Patients and methods: We used the Taiwan Longitudinal Study of Aging (TLSA) for this study. TLSA was initiated in 1989 and followed periodically. We included participants from 1989 to 2007, who had data on frailty and depressive symptoms. Frailty was assessed by accumulation of functional deficits in 6 dimensions including disease status, sensory dysfunction, balance, functional limitations, health risk behaviors, and life satisfaction. Depressive symptoms were measured with the Center for Epidemiologic Studies Depression Scale (CES-D). A multistate model with interval censoring was used to examine the transition between states of frailty with or without depressive symptoms, and finally to death. A mixed model was used to examine the relationships between frailty and depressive symptoms.

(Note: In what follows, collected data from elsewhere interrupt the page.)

(* ===== verification/Files.v ===== *)
(** * Files: the service of src/examples/file.rs

    It opens a file for each request and answers with it. *)
From stdpp Require Import base list gmap strings.
From Stdlib Require Import Strings.Byte NArith Lia.
From S2P Require Import Prelude Errors StdIo Buffered HttpApi Mpsc ReadQueue QueueLaws.
From S2P Require Import HttpBody Body BodyLaws Message MessageLaws ChunkedLaws Request.
From S2P Require Import RequestLaws Response ResponseLaws Upgrade Tls Connection ConnLaws.
From S2P Require Import Server Reference IncomingLaws ServiceLaws ServerLaws Examples Routes.

(** [File::open] and [File::metadata]: what the path leads to at the time of the call, and
    whether it is a file, with its length *)
Class FileSystem (W F : Type) := {
  file_read :: Read W F;
  file_drop :: Drop W F;
  open_file : forall {E}, ST W E ((F * ((bool * N) + io_error)) + io_error);
}.
#[export] Hint Mode FileSystem ! ! : typeclass_instances.

Section service.
Context `{!HttpApi} `{!Fuel} {W F C Hd : Type} `{!FileSystem W F}.
Context `{!Conn W C} `{!HasStore W (BufReader C)}.

Abbreviation FileBody := (Body IterVec F).

(** The two arms of the closure *)
Definition file_response (file : FileBody + io_error) : Response (UpgradeExtension Hd) C FileBody :=
  match file with
  | inl file => status_body STATUS_OK file
  | inr _ => status_body STATUS_NOT_FOUND Body_empty
  end.

(** The closure. A file that is not used is closed at once, the request at the end. *)
Definition file_call (req : Request (IncomingBody C))
  : ST (unit * W) boxed_error (Response (UpgradeExtension Hd) C FileBody) :=
  let! opened := zoom_r open_file in
  let file := Body_try_from_path opened in
  zoom_r (match opened, file with
          | inl (f, _), inr _ => drop_value f
          | _, _ => ret tt
          end);;;
  zoom_r (drop_value (req_body req));;;
  ret (file_response file).

Definition file_service : Service (W := W) (C := C) (A := unit) (Hd := Hd) := {|
  SBody := FileBody;
  call := file_call;
  should_continue := fun E => default_should_continue;
|}.
End service.

Section laws.
Context `{!HttpApi} `{!Fuel} {W F C Hd : Type} `{!World W} `{!FileSystem W F} `{!ReadLaws W F}.
Context `{!Conn W C} `{!HasStore W (BufReader C)}.
Implicit Types (w : W).

(** What the response of file.rs is, by what the path leads to: the file with its
    length, all of whose bytes are read from the body; or 404 without a body, for a
    directory and for what cannot be opened or examined. *)
Theorem file_served (opened : (F * ((bool * N) + io_error)) + io_error) w :
  match opened with
  | inl (f, inl (true, n)) => (n < 2 ^ 63)%N /\ N.to_nat n < fuel /\
      exists bs, holds f w bs None /\ N.of_nat (length bs) = n
  | _ => True
  end ->
  let res := file_response (C := C) (Hd := Hd) (Body_try_from_path opened) in
  match opened with
  | inl (f, inl (true, n)) =>
      res_status res = STATUS_OK /\ len (W := W) (res_body res) = Some n /\
      wp (into_bytes (res_body res)) (fun got _ => holds f w got None /\ N.of_nat (length got) = n) never w
  | _ => res_status res = STATUS_NOT_FOUND /\ len (W := W) (res_body res) = Some 0%N
  end.
Proof.
  destruct opened as [[f [[[] n]|e]]|e]; [|done..]. intros (Hn & Hf & bs & Hr & Hl).
  cbn. assert (Hw : wrap64 n = n) by (apply wrap64_id; lia). rewrite !Hw.
  split_and!; [done|done|].
  eapply wp_never_mono; [apply (body_into_bytes_spec _ w bs)|].
  - cbn. unfold isize_max. split_and!; [|lia|lia]. exists bs, None. rewrite Hw, take_ge by lia.
    split_and!; [done..|]. by destruct (n <=? _)%N.
  - intros got w' [_ ->]. by split.
Qed.
End laws.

Results: The coexistence of frailty and depressive symptoms was associated with higher mortality. Individuals with depressive symptom had a lower probability of reversal to a better state. Previous depression score predicted current frailty, but the coefficient was smaller than that of previous frailty. Previous frailty predicted current depression score, and the coefficient was stronger than that of previous depression.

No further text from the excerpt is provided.